Can America keep its innovative edge? - terpua
http://www.economist.com/business/displaystory.cfm?story_id=11482838&fsrc=RSS
======
geebee
These articles almost always end with two points. 1) The USA needs to make it
very easy for foreign engineerings and scientists to immigrate, and 2) the USA
needs to improve science and engineering education.

These articles seem to assume that if you open your doors, foreign engineers
will come, and that if you improve your educational system, your own students
will become engineers. Both are probably false in the long run.

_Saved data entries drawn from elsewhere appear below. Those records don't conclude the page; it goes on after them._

(** What the proving trie holds, and which slots are marked. *)
Lemma proving_trie_Ok (ns : NodeStore St) u m marks ns' :
  proving rd L ns u -> start_proof proof ++ end_proof proof <> [] ->
  proving_trie MerkleDB height proof ctx ns = (Ok (m, marks), ns') ->
  exists n u', ns_root ns' = Some n /\ rebuilt rd L n u' [] /\ okeeps range u (Some u') /\
    (forall f pn, m !! f = Some pn -> pn ∈ start_proof proof ++ end_proof proof /\ pn_key pn = f /\ agrees range u pn) /\
    (forall k f i s, is_bytes k -> in_change_range ctx k -> nibbles_of k = f ++ i :: s ->
       outside_at marks f i = false \/ (tget u' (nibbles_of k) = None /\ m !! f ≫= (fun pn => Children_get (pn_child_hashes pn) i) = None)).
Proof.
  intros Hb Hne. assert (Hnodes : Forall (node_ok L) (start_proof proof ++ end_proof proof)) by (eapply Forall_impl; [exact nodes_ok|]; by intros pn [? _]).
  apply Forall_app in Hnodes as Hse. destruct Hse as [Hsn Hen]. unfold proving_trie.
  intros (m1 & ns1 & Hr1 & (m2 & ns2 & Hr2 & ([] & ns3 & Hw1 & ([] & ns4 & Hw2 & ([] & ns5 & Hroot & (mk & ns6 & Hmarks & [= <- <- <-])%api_bind_inv)%api_bind_inv)%api_bind_inv)%api_bind_inv)%api_bind_inv)%api_bind_inv.
  destruct (reconcile_start_Ok rd range L height height_ok _ ∅ ns u m1 ns1 Hb Hsn Hr1) as (u1 & Hb1 & Hk1 & Hne1 & Ha1 & Hm1 & Hl1).
  destruct (reconcile_end_Ok rd range L height height_ok _ m1 ns1 u1 m2 ns2 Hb1 Hen Hr2) as (u2 & Hb2 & Hk2 & Hne2 & Ha2 & Hm2 & Hmono & Hl2).
  destruct (collapse_windows_Ok rd range L height height_ok _ ns2 u2 ns3 Hb2 Hsn Hw1) as (u3 & Hb3 & Hk3 & _).
  destruct (collapse_windows_Ok rd range L height height_ok _ ns3 u3 ns4 Hb3 Hen Hw2) as (u4 & Hb4 & Hk4 & _).
  destruct (head (start_proof proof ++ end_proof proof)) as [first|] eqn:Hhead; [|by destruct (start_proof proof ++ end_proof proof)].
  assert (Hfirst : is_path (pn_key first)).
  { apply (proj1 (Forall_forall _ _) Hnodes first). destruct (start_proof proof ++ end_proof proof); [done|]. injection Hhead as ->. by left. }
  destruct (collapse_root_to_path_Ok rd range L height height_ok ns4 u4 _ ns5 Hb4 Hfirst Hroot) as (u5 & Hb5 & Hk5 & Hne5).
  destruct u5 as [u'|]; [|done]. unfold change_outside_children in Hmarks.
  destruct (compute_outside_children (start_proof proof) _) as [[s sc]|] eqn:Hs; [|done].
  destruct (compute_outside_children (end_proof proof) _) as [[e ec]|] eqn:He; [|done].
  destruct (change_terminals s e sc ec m2 Hs He) as [Hterm Hentry]; [intros pn Hpn; by apply Hmono, Hl1 | done |].
  destruct (mark_terminals_Ok rd range L height height_ok _ _ ns5 u' mk ns6 Hb5 Hterm Hmarks) as [[Hh6 Hr6] Hmk].
  destruct (ns_root ns6) as [n|]; [|done]. exists n, u'. split_and!; [done | done | | |].
  - by repeat (eapply okeeps_trans; [eassumption|]).
  - intros f pn Hf. destruct (Hm2 f pn Hf) as [[Hempty|[Hin Hk]]%Hm1|[Hin Hk]]; [by rewrite lookup_empty in Hempty| |].
    + split_and!; [apply elem_of_app; by left | done | by apply (proj1 (Forall_forall _ _) Ha1)].
    + split_and!; [apply elem_of_app; by right | done |]. eapply agrees_keeps; [by apply (proj1 (Forall_forall _ _) Hen) | exact Hk1 | by apply (proj1 (Forall_forall _ _) Ha2)].
  - intros k f i q Hk Hin Hq. pose proof (is_path_nibbles_of k Hk) as Hip. pose proof Hip as Hip'. rewrite Hq in Hip'. apply is_path_app in Hip' as [_ [Hi Hqp]%is_path_cons].
    destruct (outside_at mk f i) eqn:Ho; [right | by left]. destruct (Hmk f i Hi Ho) as [Hold|(t & Ht & Htf & Hslot & Hfree)].
    + by rewrite (change_unmarked s sc e ec k f i q Hs He Hk Hin Hq) in Hold.
    + split.
      * rewrite Hq. apply Hfree; [done|]. rewrite <- Hq. by apply change_range_contains.
      * destruct (Hentry t i Ht) as (x & Hx & Hsame). rewrite Htf in Hx. rewrite Hx. cbn. by eapply same_node_slot.
Qed.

First, there actually aren't all that many talented engineers overseas. A
recent study at Duke completely debunked the notion that China and India are
producing massive numbers of talented engineers. This isn't to knock IIT
grads, of course - they are a _very_ talented bunch. But 300,000 grads at this
level every year? Not even close.

Second, improving the US education system in math and science isn't going to
create more engineers if law, medicine, and finance remain more attractive. I
recently read an article about how Japan is starting to experience engineering
shortages. It was the first honest article I'd read in a while: unlike the
economist article, this one pointed out that engineering is really, really
hard, and doesn't pay as well as other like finance, medicine and law. In
other words, there are other paths that are easier, more lucrative, and more
stable than engineering.

Another problem, of course, is that if foreign engineers enter the US in large
numbers while law jobs remain off limits to foreigners, that creates an
incentive for US students to avoid engineering and go into law. Even if you
don't create special protections for Americans like law and medicine do, you'd
still expect people to steer clear of a field targeted for employment-related
immigration.

In many ways, the US has created the perfect set of conditions to deter
Americans from entering the field.

------
Tamerlin
I fear that it's happening, because of our weak education system and the
decreasing cultural appreciation for intellectualism in American culture.

Our education system and our culture also discourage imagination and
curiosity, both of which are necessary for innovation as well as for R&D.

If you disagree, spend some time watching the Simpsons and see how they
present the intellectuals (e.g. Lisa Simpson, Professor Frink, Martin), and
look at how close to reality that is. (Satire doesn't work without a kernel of
truth.)

------
eugenejen
I guess to create a great economy, the only way is to allow goods, capital,
good engineers comes and go.

But U.S. politicians have to work on different issues like voters anger on
potential job loss and I guess unless voters can feel the benefit from the
economy, they will choose to protect the existing benefits.